Items from a data source:
(** [RAGSystem.generate_quiz_questions] *)
Definition generate_quiz_questions (rng : nat → list nat) (num_questions : Z)
    (difficulty : str) (topic : option str) : M generated :=
  s <- get ;;
  (* Sample chunks for quiz generation *)
  sampled <- lift (sample_chunks rng (chunks s)) ;;
  let context := join [LF; LF] sampled in
  let prompt := quiz_prompt num_questions difficulty topic context in
  response <- chat_request (quiz_messages prompt) (8 # 10)%Q 2000 ;;
  ret (Text response).

(** [RAGSystem.generate_flashcards] *)
Definition generate_flashcards (rng : nat → list nat) (num_cards : Z)
    (topic : option str) : M generated :=
  s <- get ;;
  (* Sample chunks for flashcard generation *)
  sampled <- lift (sample_chunks rng (chunks s)) ;;
  let context := join [LF; LF] sampled in
  let prompt := flashcard_prompt num_cards topic context in
  response <- chat_request (flashcard_messages prompt) (7 # 10)%Q 2000 ;;
  ret (Text response).

(** The request of [generate_quiz_questions] over the context [sampled]. *)
Definition quiz_request (num_questions : Z) (difficulty : str)
    (topic : option str) (sampled : list str) : list message :=
  quiz_messages
    (quiz_prompt num_questions difficulty topic (join [LF; LF] sampled)).

(** The request of [generate_flashcards] over the context [sampled]. *)
Definition flashcard_request (num_cards : Z) (topic : option str)
    (sampled : list str) : list message :=
  flashcard_messages
    (flashcard_prompt num_cards topic (join [LF; LF] sampled)).

(** [s.lstrip(ch)] for a single character [ch]. *)
Fixpoint lstrip_char (ch : char) (s : str) : str :=
  match s with
  | [] => []
  | c :: r => if (c =? ch)%N then lstrip_char ch r else s
  end.

(** [s.rstrip(ch)] for a single character [ch]. *)
Definition rstrip_char (ch : char) (s : str) : str :=
  rev (lstrip_char ch (rev s)).

(** [os.path.dirname(p)] of [posixpath]: the part before the last slash,
    without trailing slashes unless it consists of slashes only. *)
Definition dirname (p : str) : str :=
  let i := rfind p 47%N 0 (len p) + 1 in
  let head := slice p 0 i in
  match head with
  | [] => head
  | _ :: _ =>
      if forallb (N.eqb 47%N) head then head else rstrip_char 47%N head
  end.

(** [os.makedirs(name, exist_ok=True)] on a disk with room and permissions,
    where a directory exists as soon as it is made: only the empty name is
    refused. *)
Definition makedirs (name : str) : res unit :=
  match name with
  | [] => Raise (Exn "FileNotFoundError")
  | _ :: _ => Ok tt
  end.

(** [RAGSystem.save_index]; the result is the disk after the two writes. *)
Definition save_index (fs : gmap str file) (index_path : str)
    : M (gmap str file) :=
  s <- get ;;
  match index s with
  | None => raise (Exn "ValueError")
  | Some idx =>
      (* Create directory if it doesn't exist *)
      lift (makedirs (dirname index_path)) ;;;
      (* Save FAISS index *)
      let fs : gmap str file :=
        <[index_path ++ lit ".faiss" := FaissFile idx]> fs in
      (* Save chunks and metadata *)
      let fs : gmap str file :=
        <[index_path ++ lit ".pkl" :=
            PickleFile (mk_pickled (Some (chunks s)) (Some (metadata s)))]> fs in
      ret fs
  end.

(** [f"[Context {i+1}]\n{chunk}"] *)
Definition context_block (i : nat) (chunk : str) : str :=
  lit "[Context " ++ str_of_int (Z.of_nat i + 1) ++ lit "]" ++ [LF] ++ chunk.

Definition default_system_prompt : str :=
  lit "You are a helpful AI study assistant. Answer questions based on the provided context from the user's documents. "
  ++ [LF]
  ++ lit "If the context doesn't contain enough information to answer the question, say so clearly. "
  ++ [LF]
  ++ lit "Be concise, accurate, and educational in your responses.".

Definition user_message (context query : str) : str :=
  lit "Context from your documents:" ++ [LF] ++ context ++ [LF; LF]
  ++ lit "Question: " ++ query ++ [LF; LF]
  ++ lit "Please answer based on the context above.".
(** X9: an image without pixels is not rejected by the wrapper. For a shape
    with no rows or no columns, once the conversion has returned, the core is
    still called, on a grid that is border all over (image and mask zero
    everywhere); a [ValueError] is raised only if the core raises one, and
    what is returned is an array of the shape of the input without any
    element. *)
Theorem inpaint_fmm_empty_image
  (w : world) (image mask : loc) (radius : Z) (rows cols : nat) :
  let img := nth image (heap w) empty_array in
  let msk := nth mask (heap w) empty_array in
  let pi := padded np_double rows cols (img_as_ubyte img) in
  let pm := padded np_uint8 rows cols msk in
  let r := inpaint_fmm img_as_ubyte ubyte_raises ubyte_same_object
             fmm_core fmm_core_rejects image mask radius w in
  image < length (heap w) -> mask < length (heap w) ->
  shape img = [rows; cols] -> shape msk = [rows; cols] ->
  (1 <= radius)%Z ->
  rows = 0 \/ cols = 0 ->
  ubyte_raises img = false ->
  (raises_ValueError (fst r) <->
     fmm_core pi pm radius = None /\ fmm_core_rejects pi pm radius = true) /\
  In (Call_inpaint_fmm pi pm radius) (calls (snd r)) /\
  (forall i j, i < rows + 2 -> j < cols + 2 ->
     get2 pi i j = 0%Q /\ get2 pm i j = 0%Q) /\
  (forall l, fst r = Return l ->
     shape (nth l (heap (snd r)) empty_array) = [rows; cols] /\
     data (nth l (heap (snd r)) empty_array) = []).
Proof.
  intros img msk pi pm r Hi Hm Hsi Hsm Hr Hempty Hc.
  pose proof (@run_2d_outcome img_as_ubyte ubyte_raises ubyte_same_object fmm_core
               fmm_core_rejects ubyte_shape ubyte_same
                w image mask radius rows cols Hi Hm Hsi Hsm Hr Hc) as Ho.
  fold img msk in Ho. fold pi pm in Ho. fold r in Ho.
  split; [|split; [|split]].
  - destruct (fmm_core pi pm radius).
    + destruct Ho as (l0 & Hl0 & _). rewrite Hl0. split.
      * intros [site Hs]. discriminate.
      * intros [H _]. discriminate.
    + rewrite Ho. unfold core_failure.
      destruct (fmm_core_rejects pi pm radius); split.
      * intros _. now split.
      * intros _. now exists Core.
      * intros [site Hs]. discriminate.
      * intros [_ H]. discriminate.
  - unfold r.
    rewrite (@run_2d_calls img_as_ubyte ubyte_raises ubyte_same_object fmm_core
               fmm_core_rejects ubyte_shape ubyte_same
               w image mask radius rows cols Hi Hm Hsi Hsm Hr Hc).
    apply in_or_app. right. apply in_or_app. left.
    unfold calls_to_core. simpl. tauto.
  - intros i j Hlt Hlt'. split; apply padded_border; try assumption; lia.
  - intros l Hl. destruct (fmm_core pi pm radius) as [buf|]; [|congruence].
    destruct Ho as (l' & Hl' & Hn). rewrite Hl in Hl'. injection Hl' as <-.
    rewrite Hn, shape_finish, data_finish. cbn [nrows ncols shape nth].
    rewrite !Nat.add_sub. split; [reflexivity|].
    apply length_zero_iff_nil. rewrite length_tabulate2.
    destruct Hempty as [-> | ->]; lia.
Qed.

End WrapperWindow.

(** ** The further properties on the examples *)

Lemma inpaint_fmm_no_trace_iff_witness :
  snd (inpaint_fmm scale_to_ubyte scale_raises is_uint8 Qfmm_core
         never_rejects 0 1 0%Z ex_world)
    = ex_world.
Proof.
  pose proof (@inpaint_fmm_no_trace_iff scale_to_ubyte scale_raises is_uint8
                Qfmm_core never_rejects
                scale_to_ubyte_shape scale_to_ubyte_same ex_world 0 1 0%Z)
    as H.
  cbv zeta in H. apply H; [cbn; lia|cbn; lia|]. right. lia.
Defined.
(** Japanese contents of 31 characters that differ in the last one have
    different keys, although their first 80 bytes agree: both findings are
    kept, and a verdict that verifies one and removes the other selects the
    verified one. *)
Example japanese_keys_differ :
  content_key japanese_X = Finding.content japanese_X
  /\ content_key japanese_Y = Finding.content japanese_Y
  /\ content_key japanese_X <> content_key japanese_Y
  /\ String.substring 0 80 (Finding.content japanese_X)
     = String.substring 0 80 (Finding.content japanese_Y)
  /\ accumulate_findings [japanese_X] [japanese_Y] = [japanese_X; japanese_Y]
  /\ iteration_accepted_findings japanese_result japanese_verdict
     = [japanese_Y].
Proof.
  split; [vm_compute; reflexivity|]. split; [vm_compute; reflexivity|].
  split; [vm_compute; discriminate|]. split; [vm_compute; reflexivity|].
  split; vm_compute; reflexivity.
Qed.

(** Contents that agree on their first 80 characters have the same key,
    whatever follows: the second finding is not added. *)
Example japanese_long_keys_equal :
  content_key long_X = str_repeat 80 "あ"
  /\ content_key long_Y = str_repeat 80 "あ"
  /\ accumulate_findings [long_X] [long_Y] = [long_X].
Proof. vm_compute. repeat split; reflexivity. Qed.

(** The reason recorded for a removed finding starts with the first 50
    characters of its content. *)
Example japanese_removed_reason :
  removed_reasons_of
    (FactCheckResultOutput.mk [] [] []
       [RemovedFinding.mk (str_repeat 60 "あ") "出所" "裏付けなし"] "" 0 1 0%Q)
  = [str_repeat 50 "あ" +:+ "... → 裏付けなし"].
Proof. vm_compute. reflexivity. Qed.

(** [max_retries = -1]: no attempt is made and [raise None] fails. *)
Example negative_max_retries :
  _run_with_retry (scripted demo_script) Planner "p" (-1) empty_world
  = (inl (TypeError "exceptions must derive from BaseException"), empty_world).
Proof. reflexivity. Qed.
(** * mcp-osrs: the paginated substring search over line-oriented data files

    A shallow embedding of [searchFile], [getFileDetails] and
    [getFileLineCount] of the server together with the JavaScript built-ins
    they call, followed by the properties of the search engine.

    Conventions of the embedding.
    - A JavaScript string is the list of its UTF-16 code units.
    - The numbers the engine handles ([page], [pageSize], line numbers,
      lengths) are integers; they are embedded in [Z], and the one
      division, [totalResults / pageSize], is taken in [Q] before
      [Math.ceil] rounds it.
    - [String.prototype.toLowerCase] depends on the Unicode case tables,
      which are not part of the program: it is a parameter of the
      development.  [ascii_toLowerCase] is the instance used to run the
      definitions on ASCII data.
    - The file system and the [readline] interface are the environment:
      a path is either absent or holds a file, and a file comes with the
      sequence of events its [readline] interface emits. *)

From Stdlib Require Import String Ascii.
From Stdlib Require Import List ZArith NArith QArith Qround Bool Lia Sorted.
Import ListNotations.
Local Open Scope Z_scope.

(* ================================================================= *)
(** ** JavaScript strings and the built-ins used by the program *)

Module JS.

(** A UTF-16 code unit. *)
Definition char := N.

Definition jsstring := list char.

◆ **Problem statement**
From the records above, quote only the lines running from the line with "(** ** The further" to the line with "Qfmm_core never_rejects", both lines included.

◆ **Solution to this exercise**
(** ** The further properties on the examples *)

Lemma inpaint_fmm_no_trace_iff_witness :
  snd (inpaint_fmm scale_to_ubyte scale_raises is_uint8 Qfmm_core
         never_rejects 0 1 0%Z ex_world)
    = ex_world.
Proof.
  pose proof (@inpaint_fmm_no_trace_iff scale_to_ubyte scale_raises is_uint8
                Qfmm_core never_rejects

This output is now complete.